Integration site analysis of viral vectors with (nr)LAM-PCR

The identification of viral vector flanking genomic sequences is performed with linear amplification mediated PCR (LAM-PCR) as described in Schmidt et. al 2007. Optionally, non-restrictive variant of LAM-PCR (nrLAM-PCR) is applied (Gabriel et al. 2009, Paruzynski et al. 2010).

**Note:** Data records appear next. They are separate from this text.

(** The second half of [call_api], from the [except] clauses of the
    request on: what becomes of the outcome of [_http.request]. *)
Definition receive (outcome : transport) : result Response :=
  match outcome with
  | Crashed e => Raise e
  | HTTPError e =>
      match message e with
      | Some m => Raise (mk_exn GeneralError [PStr "Unexpected error {0}"; m])
      | None =>
          raise_with AttributeError
            ("'" +:+ class_name e +:+ "' object has no attribute 'message'")
      end
  | SocketError e => raise_with GeneralError ("Socket Error: " +:+ text e)
  | Responded r =>
      match json_loads W (data r) with
      | inl e =>
          raise_with GeneralError
            ("Error parsing server response (" +:+ pretty (status r)
               +:+ ") - " +:+ bytes_str W (data r) +:+ ". Got - " +:+ e)
      | inr decoded =>
          has_error ← py_contains "error" decoded;
          if has_error : bool then
            let exception_class := default Exception (EXCEPTION_CODES !! status r) in
            error ← py_getitem decoded "error";
            msg ← py_getitem error "message";
            raise_with exception_class
              ("Error " +:+ pretty (status r) +:+ " - " +:+ str msg)
          else Response_init decoded r
      end
  end.

Definition call_api (method : string) (uri : list pyval) (params : fields)
    (options : gmap string pyval) : M Response :=
  let '(prefix, options) := pop "upload_prefix" (upload_prefix cfg) options in
  let prefix := py_or prefix (PStr "https://api.cloudinary.com") in
  let '(cloud_name, options) := pop "cloud_name" (cloud_name cfg) options in
  if negb (truthy cloud_name) then raise Exception [PStr "Must supply cloud_name"] else
  let '(api_key, options) := pop "api_key" (api_key cfg) options in
  if negb (truthy api_key) then raise Exception [PStr "Must supply api_key"] else
  let '(api_secret, options) := pop "api_secret" (api_secret cfg) options in
  if negb (truthy cloud_name) then raise Exception [PStr "Must supply api_secret"] else
  api_url ← lift (str_join "/" (PList ([prefix; PStr "v1_1"; cloud_name] ++ uri)));
  let headers :=
    make_headers (str api_key +:+ ":" +:+ str api_secret) (get_user_agent W) in
  let kw := options !! "timeout" in
  outcome ← send (mk_request (upper method) api_url params headers kw);
  lift (receive outcome).

Definition transformation_string (transformation : pyval) : result pyval :=
  match transformation with
  | PStr _ => Ok transformation
  | PDict d => fst <$> generate_transformation_string W d
  | _ =>
      raise_with TypeError
        ("argument after ** must be a mapping, not " +:+ type_name transformation)
  end.

Definition __prepare_streaming_profile_params (options : gmap string pyval)
  : result (dict pyval) :=
  let params := only options ["display_name"] in
  match options !! "representations" with
  | Some reps =>
      elements ← py_iter reps;
      representations ←
        mapM (fun trans =>
                t ← transformation_string trans;
                Ok (PDict [("transformation", t)]))
             elements;
      dumped ← json_dumps W (PList representations);
      Ok (dict_set "representations" (PStr dumped) params)
  | None => Ok params
  end.

(** [if key in options: params[key] = encode(options[key])] *)
Definition set_if_present (key : string) (encode : pyval -> result pyval)
    (options : gmap string pyval) (params : dict pyval) : result (dict pyval) :=
  match options !! key with
  | Some v => x ← encode v; Ok (dict_set key x params)
  | None => Ok params
  end.

(** [[(name, x) for x in values]] *)
Definition repeated (name : string) (values : pyval) : result (list (string * pyval)) :=
  map (pair name) <$> py_iter values.

Definition ping (options : gmap string pyval) : M Response :=
  call_api "get" [PStr "ping"] (FDict []) options.

Definition usage (options : gmap string pyval) : M Response :=
  call_api "get" [PStr "usage"] (FDict []) options.

Definition resource_types (options : gmap string pyval) : M Response :=
  call_api "get" [PStr "resources"] (FDict []) options.

Definition resources (options : gmap string pyval) : M Response :=
  let '(resource_type, options) := pop "resource_type" (PStr "image") options in
  let '(upload_type, options) := pop "type" PNone options in
  let uri := [PStr "resources"; resource_type] in
  let uri := if truthy upload_type then uri ++ [upload_type] else uri in
  let params :=
    only options ["next_cursor"; "max_results"; "prefix"; "tags"; "context";
                  "moderations"; "direction"; "start_at"] in
  call_api "get" uri (FDict params) options.

Definition resources_by_tag (tag : pyval) (options : gmap string pyval) : M Response :=
  let '(resource_type, options) := pop "resource_type" (PStr "image") options in
  let uri := [PStr "resources"; resource_type; PStr "tags"; tag] in
  let params :=
    only options ["next_cursor"; "max_results"; "tags"; "context"; "moderations";
                  "direction"] in
  call_api "get" uri (FDict params) options.

Definition resources_by_moderation (kind status : pyval)
    (options : gmap string pyval) : M Response :=
  let '(resource_type, options) := pop "resource_type" (PStr "image") options in
  let uri := [PStr "resources"; resource_type; PStr "moderations"; kind; status] in
  let params :=
    only options ["next_cursor"; "max_results"; "tags"; "context"; "moderations";
                  "direction"] in
  call_api "get" uri (FDict params) options.

Definition resources_by_ids (public_ids : pyval) (options : gmap string pyval)
  : M Response :=
  let '(resource_type, options) := pop "resource_type" (PStr "image") options in
  let '(upload_type, options) := pop "type" (PStr "upload") options in
  let uri := [PStr "resources"; resource_type; upload_type] in
  params ← lift (repeated "public_ids[]" public_ids);
  let optional := only options ["tags"; "moderations"; "context"] in
  call_api "get" uri (FPairs (params ++ optional)) options.

Definition resource (public_id : pyval) (options : gmap string pyval) : M Response :=
  let '(resource_type, options) := pop "resource_type" (PStr "image") options in
  let '(upload_type, options) := pop "type" (PStr "upload") options in
  let uri := [PStr "resources"; resource_type; upload_type; public_id] in
  let params :=
    only options ["exif"; "faces"; "colors"; "image_metadata"; "pages"; "phash";
                  "coordinates"; "max_results"] in
  call_api "get" uri (FDict params) options.

Definition update (public_id : pyval) (options : gmap string pyval) : M Response :=
  let '(resource_type, options) := pop "resource_type" (PStr "image") options in
  let '(upload_type, options) := pop "type" (PStr "upload") options in
  let uri := [PStr "resources"; resource_type; upload_type; public_id] in
  let params :=
    only options ["moderation_status"; "raw_convert"; "ocr"; "categorization";
                  "detection"; "similarity_search"; "background_removal"] in
  params ← lift (set_if_present "tags"
                   (fun v => a ← build_array W v; PStr <$> str_join "," a)
                   options params);
  params ← lift (set_if_present "face_coordinates" (encode_double_array W)
                   options params);
  params ← lift (set_if_present "custom_coordinates" (encode_double_array W)
                   options params);
  params ← lift (set_if_present "context" (encode_dict W) options params);
  params ← lift (set_if_present "auto_tagging" (fun v => Ok (PStr (str v)))
                   options params);
  call_api "post" uri (FDict params) options.

Definition delete_resources (public_ids : pyval) (options : gmap string pyval)
  : M Response :=
  let '(resource_type, options) := pop "resource_type" (PStr "image") options in
  let '(upload_type, options) := pop "type" (PStr "upload") options in
  let uri := [PStr "resources"; resource_type; upload_type] in
  params ← lift (repeated "public_ids[]" public_ids);
  let optional := only options ["keep_original"; "next_cursor"; "invalidate"] in
  call_api "delete" uri (FPairs (params ++ optional)) options.

Definition delete_resources_by_prefix (prefix : pyval)
    (options : gmap string pyval) : M Response :=
  let '(resource_type, options) := pop "resource_type" (PStr "image") options in
  let '(upload_type, options) := pop "type" (PStr "upload") options in
  let uri := [PStr "resources"; resource_type; upload_type] in
  let params :=
    dict_set "prefix" prefix
      (only options ["keep_original"; "next_cursor"; "invalidate"]) in
  call_api "delete" uri (FDict params) options.

Definition delete_all_resources (options : gmap string pyval) : M Response :=
  let '(resource_type, options) := pop "resource_type" (PStr "image") options in
  let '(upload_type, options) := pop "type" (PStr "upload") options in
  let uri := [PStr "resources"; resource_type; upload_type] in
  let params :=
    dict_set "all" (PBool true)
      (only options ["keep_original"; "next_cursor"; "invalidate"]) in
  call_api "delete" uri (FDict params) options.

Definition delete_resources_by_tag (tag : pyval) (options : gmap string pyval)
  : M Response :=
  let '(resource_type, options) := pop "resource_type" (PStr "image") options in
  let uri := [PStr "resources"; resource_type; PStr "tags"; tag] in
  let params := only options ["keep_original"; "next_cursor"; "invalidate"] in
  call_api "delete" uri (FDict params) options.

Definition delete_derived_resources (derived_resource_ids : pyval)
    (options : gmap string pyval) : M Response :=
  let uri := [PStr "derived_resources"] in
  params ← lift (repeated "derived_resource_ids[]" derived_resource_ids);
  call_api "delete" uri (FPairs params) options.

Definition tags (options : gmap string pyval) : M Response :=
  let '(resource_type, options) := pop "resource_type" (PStr "image") options in
  let uri := [PStr "tags"; resource_type] in
  call_api "get" uri (FDict (only options ["next_cursor"; "max_results"; "prefix"]))
    options.

Definition transformations (options : gmap string pyval) : M Response :=
  let uri := [PStr "transformations"] in
  call_api "get" uri (FDict (only options ["next_cursor"; "max_results"])) options.

Definition transformation (transformation : pyval) (options : gmap string pyval)
  : M Response :=
  t ← lift (transformation_string transformation);
  let uri := [PStr "transformations"; t] in
  call_api "get" uri (FDict (only options ["next_cursor"; "max_results"])) options.

Definition delete_transformation (transformation : pyval)
    (options : gmap string pyval) : M Response :=
  t ← lift (transformation_string transformation);
  let uri := [PStr "transformations"; t] in
  call_api "delete" uri (FDict []) options.

Definition update_transformation (transformation : pyval)
    (options : gmap string pyval) : M Response :=
  t ← lift (transformation_string transformation);
  let uri := [PStr "transformations"; t] in
  let updates := only options ["allowed_for_strict"] in
  updates ← lift (set_if_present "unsafe_update" transformation_string
                    options updates);
  if negb (truthy (PDict updates)) then raise Exception [PStr "No updates given"] else
  call_api "put" uri (FDict updates) options.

For LAM-PCR, flanking sequences are amplified by linear PCR using biotinylated primers hybridizing to vector sequences (e.g. 3-prime region of the long terminal repeat (LTR) of the vector). Subsequent steps involve magnetic capture of the biotinylated PCR products, hexanucleotide priming by Klenow polymerase for double strand DNA synthesis and restriction digest using e.g. MluCI and MseI. After digestion, a double-stranded sequence adaptor (linker cassette) carrying a molecular barcode is ligated to the restricted DNA. Also for nrLAM-PCR two linear PCR amplification steps with a vector specific biotinylated primer is used. Subsequent steps involve magnetic capture of the biotinylated PCR products and ligation of a single stranded linker cassette carrying a molecular barcode. For both methods, LAM-PCR and nrLAM-PCR, the ligated PCR product is used as template in an exponential PCR using biotinylated vector- and adaptor-specific primers. Magnetic capture of the biotinylated PCR-products is performed before reamplification with nested vector- and adaptor-specific primers in a second exponential PCR step.

LAM-PCR amplicons are regularly sequenced on the MiSeq instrument (Illumina) after sample preparation for high-throughput sequencing. Therefore, an additional PCR with special fusion-primers carrying MiSeq specific sequencing adaptors is performed. DNA barcoding is used to allow parallel sequencing of multiple samples in a single sequencing run.

Raw sequence data are trimmed according to sequence quality (Phred 30). Only sequences carrying correct barcodes (linker cassette barcode, sequencing adapter barcodes) are further analyzed. Our (semi-) automated bioinformatical data mining pipeline is used to analyze the data according to your needs (Arens et al. 2012 and unpublished).

Publications:

  1. Schmidt M, Schwarzwaelder K, Bartholomae CC, Zaoui K, Ball C, Pilz I, Braun S, Glimm H, von Kalle C: High-Resolution Insertion Site Analysis by Linear Amplification-Mediated PCR (LAM-PCR). Nature Methods. 4, 1051-1057, 2007.
  2. Gabriel R, Eckenberg R, Paruzynski A, Bartholomae C, Nowrouzi A, Arens A, Howe SJ, Recchia A, Cattoglio C, Wang W, Faber K, Schwarzwaelder K, Kirsten R, Deichmann A, Ball CR, Balaggan KS, Yáñez-Muñoz RJ, Ali RR,  Gaspar HB, Biasco L, Aiuti A, Cesana D, Montini E, Naldini L, Cohen-Haguenauer O, Mavilio F, Thrasher AJ, Glimm H, von Kalle C, Saurin W, Schmidt M. Comprehensive genomic access to vector integration in clinical gene therapy. Nature Medicine. 15, 1431-1436, 2009.
  3. Paruzynski A, Arens A, Gabriel R, Bartholomae CC, Scholz S, Wang W, Wolf S, Glimm H, Schmidt M, von Kalle C: Genome-wide high-throughput integrome analyses by nrLAM-PCR and next-generation sequencing. Nature Protocols. 5, 1379-1395, 2010.
  4. Arens A, Appelt JU, Bartholomae CC, Gabriel R, Paruzynski A, Gustafson D, Cartier N, Aubourg P, Deichmann A, Glimm H, von Kalle C, Schmidt M: Bioinformatic clonality analysis of next-generation sequencing-derived viral vector integration sites. Human Gene Therapy Methods. 23, 111-118, 2012.